My third key learning was to Try to Be a Good Listener.
I can hear women everywhere laughing in disbelief at this, and laughing and laughing and laughing. Please stop laughing. A really hard thing I’ve found about being a caregiver is the feeling of helplessness. Not everything can be fixed, and trying to fix things isn’t always what’s needed. It turns out sometimes the best thing you can do is shut up, give someone a hug, and listen. I joke with my current partner Tonia (yes, dating after your wife dies will be a future blog post or 20) that she got a much better version of me because of this, and the fact that all of my therapy has made me much better at expressing my emotions. Not good at expressing my emotions, but much better. Another important thing to remember about being a caregiver is that it in the end, it’s not about you. It’s the patient’s life, and you are not really providing care unless you are listening and figuring out what they need. And unfortunately, you also have to watch to make sure everyone else is listening too.

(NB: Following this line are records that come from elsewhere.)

(** * gblearn.lammps: LAMMPS dump files, their parser and writer

    A shallow embedding of [src/gblearn/lammps.py] (classes [Dump] and
    [Timestep]) together with the properties its specification states.

    The embedding follows the Python source statement by statement:
    - Python values that the parser stores in its untyped [result] dictionary
      are values of [pyval];
    - a raised exception is the [Raise] outcome of [res]; the few places
      where evaluation would leave the modelled fragment of Python and numpy
      (mostly [eval] on a token that is neither a number nor a name) give
      the [Unmodelled] outcome, so that [Ret] and [Raise] always describe
      what CPython 3 does;
    - a text file is the list of its lines, each line with its newline, and
      the cursor of an open file is the list of lines not yet read, so that
      [f.tell()] and [f.seek(lastpos)] save and restore that list;
    - Python [float]s and numpy [float64]s are IEEE binary64 numbers
      ([PrimFloat.float]); text is ASCII. *)

From Stdlib Require Import ZArith NArith List String Ascii Bool Lia.
From Stdlib Require Import PrimFloat FloatOps SpecFloat.
Import ListNotations.
Open Scope string_scope.
Open Scope Z_scope.

Set Implicit Arguments.

(** ** Outcomes of a Python computation *)

Inductive exn : Type :=
| AttributeError | IndexError | KeyError | NameError | OverflowError
| SyntaxError | TypeError | ValueError.

Inductive res (A : Type) : Type :=
| Ret (a : A)
| Raise (e : exn)
| Unmodelled.

Arguments Raise {A} e.
Arguments Unmodelled {A}.

Definition bind {A B : Type} (m : res A) (k : A -> res B) : res B :=
  match m with
  | Ret a => k a
  | Raise e => Raise e
  | Unmodelled => Unmodelled
  end.

Notation "x <- m ;; k" := (bind m (fun x => k))
  (at level 61, m at next level, right associativity).
Notation "' p <- m ;; k" := (bind m (fun p => k))
  (at level 61, p pattern, m at next level, right associativity).

Fixpoint mapM {A B : Type} (f : A -> res B) (l : list A) : res (list B) :=
  match l with
  | [] => Ret []
  | a :: r => b <- f a ;; bs <- mapM f r ;; Ret (b :: bs)
  end.

(** ** Python strings *)

Module Str.

(** [c.isspace()] for an ASCII character: what [str.split()] and
    [str.strip()] take as white space. *)
Definition is_space (c : ascii) : bool :=
  let n := nat_of_ascii c in
  (((9 <=? n) && (n <=? 13)) || ((28 <=? n) && (n <=? 32)))%nat.

Definition is_digit (c : ascii) : bool :=
  let n := nat_of_ascii c in ((48 <=? n) && (n <=? 57))%nat.

Definition digit_val (c : ascii) : Z := Z.of_nat (nat_of_ascii c) - 48.

Definition is_alpha_ (c : ascii) : bool :=
  let n := nat_of_ascii c in
  (((65 <=? n) && (n <=? 90)) || ((97 <=? n) && (n <=? 122)) || (n =? 95))%nat.

(** [s.split()] *)
Fixpoint split (s : string) : list string :=
  match s with
  | "" => []
  | String c r =>
      if is_space c then split r
      else match r with
           | "" => [String c ""]
           | String c' _ =>
               if is_space c' then String c "" :: split r
               else match split r with
                    | t :: ts => String c t :: ts
                    | [] => [String c ""]
                    end
           end
  end.

Fixpoint lstrip (s : string) : string :=
  match s with
  | "" => ""
  | String c r => if is_space c then lstrip r else s
  end.

Fixpoint rstrip (s : string) : string :=
  match s with
  | "" => ""
  | String c r =>
      let r' := rstrip r in
      if (r' =? "")%string && is_space c then "" else String c r'
  end.

(** [s.strip()] *)
Definition strip (s : string) : string := rstrip (lstrip s).

(** [s.split(sep)] for a separator that is not empty; [skip] counts the
    characters of a separator just matched that are still to be dropped. *)
Fixpoint split_on_aux (sep : string) (skip : nat) (s : string) : list string :=
  match s with
  | "" => [""]
  | String c r =>
      match skip with
      | S k => split_on_aux sep k r
      | O =>
          if prefix sep s then "" :: split_on_aux sep (String.length sep - 1) r
          else match split_on_aux sep 0 r with
               | t :: ts => String c t :: ts
               | [] => [String c ""]
               end
      end
  end.

Definition split_on (sep s : string) : list string := split_on_aux sep 0 s.

(** [needle in hay] *)
Fixpoint contains (needle hay : string) : bool :=
  prefix needle hay ||
  match hay with
  | "" => false
  | String _ r => contains needle r
  end.

(** [sep.join(l)] *)
Definition join (sep : string) (l : list string) : string := String.concat sep l.

Definition lower (c : ascii) : ascii :=
  let n := nat_of_ascii c in
  if ((65 <=? n) && (n <=? 90))%nat then ascii_of_nat (n + 32) else c.

Fixpoint lowercase (s : string) : string :=
  match s with
  | "" => ""
  | String c r => String (lower c) (lowercase r)
  end.

End Str.

(** ** Python numbers and their text *)

Module Num.
Import Str.

Definition parse_sign (s : string) : bool * string :=
  match s with
  | String "+" r => (false, r)
  | String "-" r => (true, r)
  | _ => (false, s)
  end.

(** A [digitpart] of Python's grammar, [digit (["_"] digit)*], read greedily
    from the front of [s]: the number read so far, how many digits it has,
    and what is left. *)
Fixpoint scan_digits (acc : Z) (n : nat) (s : string) : Z * nat * string :=
  match s with
  | "" => (acc, n, s)
  | String c r =>
      if is_digit c then scan_digits (10 * acc + digit_val c) (S n) r
      else if (Ascii.eqb c "_" && (0 <? n)%nat)%bool then
        match r with
        | String c' r' =>
            if is_digit c' then scan_digits (10 * acc + digit_val c') (S n) r'
            else (acc, n, s)
        | "" => (acc, n, s)
        end
      else (acc, n, s)
  end.

(** [int(tok)] for a token without white space. *)
Definition py_int (tok : string) : res Z :=
  let (neg, r) := parse_sign tok in
  match scan_digits 0 0 r with
  | (v, S _, "") => Ret (if neg then - v else v)
  | _ => Raise ValueError
  end.

Definition with_sign (neg : bool) (x : float) : float :=
  if neg then (- x)%float else x.

(** The binary64 number nearest to [m * 10 ^ e] (ties to even), for
    [0 <= m]. A quotient is computed with enough bits and a sticky bit,
    then rounded once by [binary_normalize]. *)
Definition float_of_dec (neg : bool) (m e : Z) : float :=
  if m =? 0 then with_sign neg zero
  else if 310 <? e then with_sign neg infinity
  else if e + Z.log2 m / 3 + 1 <? -330 then with_sign neg zero
  else if 0 <=? e then
    with_sign neg (SF2Prim (binary_normalize prec emax (m * 10 ^ e) 0 false))
  else
    let d := 10 ^ (- e) in
    let k := 64 + Z.log2 d in
    let num := m * 2 ^ k in
    let sticky := if num mod d =? 0 then 0 else 1 in
    with_sign neg
      (SF2Prim (binary_normalize prec emax (2 * (num / d) + sticky) (- k - 1) false)).

(** A decimal number without sign: mantissa, power of ten, and whether it
    has a point or an exponent (a float literal) or not (an int literal). *)
Definition parse_decimal (r : string) : option (Z * Z * bool) :=
  let '(ip, ni, r1) := scan_digits 0 0 r in
  let '(mant, nf, r2, pt) :=
    match r1 with
    | String "." r1' => (scan_digits ip 0 r1', true)
    | _ => (ip, O, r1, false)
    end in
  if ((ni =? 0) && (nf =? 0))%nat then None
  else
    match r2 with
    | "" => Some (mant, - Z.of_nat nf, pt)
    | String c r3 =>
        if (Ascii.eqb c "e" || Ascii.eqb c "E")%bool then
          let (eneg, r4) := parse_sign r3 in
          match scan_digits 0 0 r4 with
          | (ev, S _, "") => Some (mant, (if eneg then - ev else ev) - Z.of_nat nf, true)
          | _ => None
          end
        else None
    end.

(** [float(tok)] for a token without white space. *)
Definition py_float (tok : string) : res float :=
  let (neg, r) := parse_sign tok in
  let lr := lowercase r in
  if ((lr =? "inf") || (lr =? "infinity"))%string then Ret (with_sign neg infinity)
  else if (lr =? "nan")%string then Ret nan
  else
    match parse_decimal r with
    | Some (m, e, _) => Ret (float_of_dec neg m e)
    | None => Raise ValueError
    end.

Definition digit_char (d : Z) : ascii := ascii_of_nat (48 + Z.to_nat d).

Fixpoint dec_digits (fuel : nat) (n : Z) (acc : string) : string :=
  match fuel with
  | O => acc
  | S k =>
      let acc' := String (digit_char (n mod 10)) acc in
      if n <? 10 then acc' else dec_digits k (n / 10) acc'
  end.

(** Decimal digits of [n], for [0 <= n]. *)
Definition str_nat (n : Z) : string := dec_digits (S (Z.to_nat (Z.log2 n))) n "".

(** [str(n)], also ["{}".format(n)] and ["{:d}".format(n)]. *)
Definition str_int (n : Z) : string :=
  if n <? 0 then "-" ++ str_nat (- n) else str_nat n.

Fixpoint zeros (n : nat) : string :=
  match n with O => "" | S k => String "0" (zeros k) end.

Definition zfill (w : nat) (s : string) : string :=
  zeros (w - String.length s) ++ s.

Definition round_half_even (num den : Z) : Z :=
  let q := num / den in
  let r := num mod den in
  if 2 * r <? den then q
  else if den <? 2 * r then q + 1
  else if Z.even q then q else q + 1.

Definition sign_str (neg : bool) : string := if neg then "-" else "".

(** The digits of [n] with a point before the last [d] of them. *)
Definition point_digits (d : nat) (n : Z) : string :=
  let ds := zfill (S d) (str_nat n) in
  let k := (String.length ds - d)%nat in
  match d with
  | O => ds
  | _ => substring 0 k ds ++ "." ++ substring k d ds
  end.

(** [m * 2 ^ e] as a fraction. *)
Definition frac_of (m : positive) (e : Z) : Z * Z :=
  if 0 <=? e then (Zpos m * 2 ^ e, 1) else (Zpos m, 2 ^ (- e)).

(** ["{:.<d>f}".format(x)] *)
Definition fmt_fixed (d : nat) (x : float) : string :=
  match Prim2SF x with
  | S754_nan => "nan"
  | S754_infinity s => sign_str s ++ "inf"
  | S754_zero s => sign_str s ++ point_digits d 0
  | S754_finite s m e =>
      let (num, den) := frac_of m e in
      sign_str s ++ point_digits d (round_half_even (num * 10 ^ Z.of_nat d) den)
  end.

(** Whether [10 ^ x <= num / den]. *)
Definition pow10_le (x num den : Z) : bool :=
  if 0 <=? x then 10 ^ x * den <=? num else den <=? num * 10 ^ (- x).

(** The [x] with [10 ^ x <= num / den < 10 ^ (x + 1)]. *)
Definition dec_exponent (num den : Z) : Z :=
  let est := ((Z.log2 num - Z.log2 den) * 30103) / 100000 in
  if pow10_le (est + 1) num den then est + 1
  else if pow10_le est num den then est
  else est - 1.

Definition exp_str (x : Z) : string :=
  (if x <? 0 then "-" else "+") ++ zfill 2 (str_nat (Z.abs x)).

The importance of listening and advocating for the patient was reinforced to me in a challenging way. Lorraine’s cancer was located in her head, and she had decided that an aggressive approach to chemotherapy and radiation therapy might shrink her tumors enough to allow a successful surgery to remove them. Unfortunately, that meant removing her left eye, and using titanium mesh and a skin graft to replace where it had been. Sadly, during the surgery they found that the tumors had spread and that the surgery would only slow the inevitable. One of the risks of the surgery was post-operative infection, and she had to recover in the burn unit at the hospital, as they were uniquely equipped to treat her. Then several weeks after being discharged, she did develop an infection and had to be taken back to the hospital. It was here that one of the surgeons on duty wanted to do another surgery to clean the wound, which would have meant another tracheotomy, more recovery in the burn unit, and more lost time with family and friends. So we said no, the doctor was very upset, and we treated Lorraine with antibiotics instead. And as a result, I got really good at wound care and hooking up IVs to a PICC line, but most importantly, we got to spend more valuable time together as a family.
The final lesson I’ve learned as a caregiver is Don’t be Too Hard on Yourself.
Being a caregiver is one of the most challenging things you will do in your life, and it is always easy to second guess yourself. Which leads me to my final story and the worst day of my life. Lorraine and I had agreed that she didn’t want to die at home, so the plan was for her to move to palliative care when the time was right. What we didn’t realize at the time is that figuring out when the time is right, especially when a person is rapidly declining with an aggressive form of cancer, can be really tough. So, when I finally got her into the palliative care center, it was a very challenging time, and I ended up leaving the first night with her begging me to take her home with me. I then went on to explain to my 10 and 12-year-old sons that their mom would never come home again. Worst day for me ever.
But several years later, after the trauma had receded, I was able to focus again on all we had pulled off before moving her into palliative care. We had managed a last trip, this time to Boston, where we saw the Bruins and the Celtics play, caught up with some old friends, including one that flew from Korea to meet us, and then went back to Calgary to host a living wake with around 80 close friends. And as I write these final words, my son just came in to wish me Happy Father’s Day again, and to thank me for all of my support with his OCD. So, while being a caregiver can be tough, it can also make you a better person, and I can’t think of anything more important you will do for someone you love in their lifetime.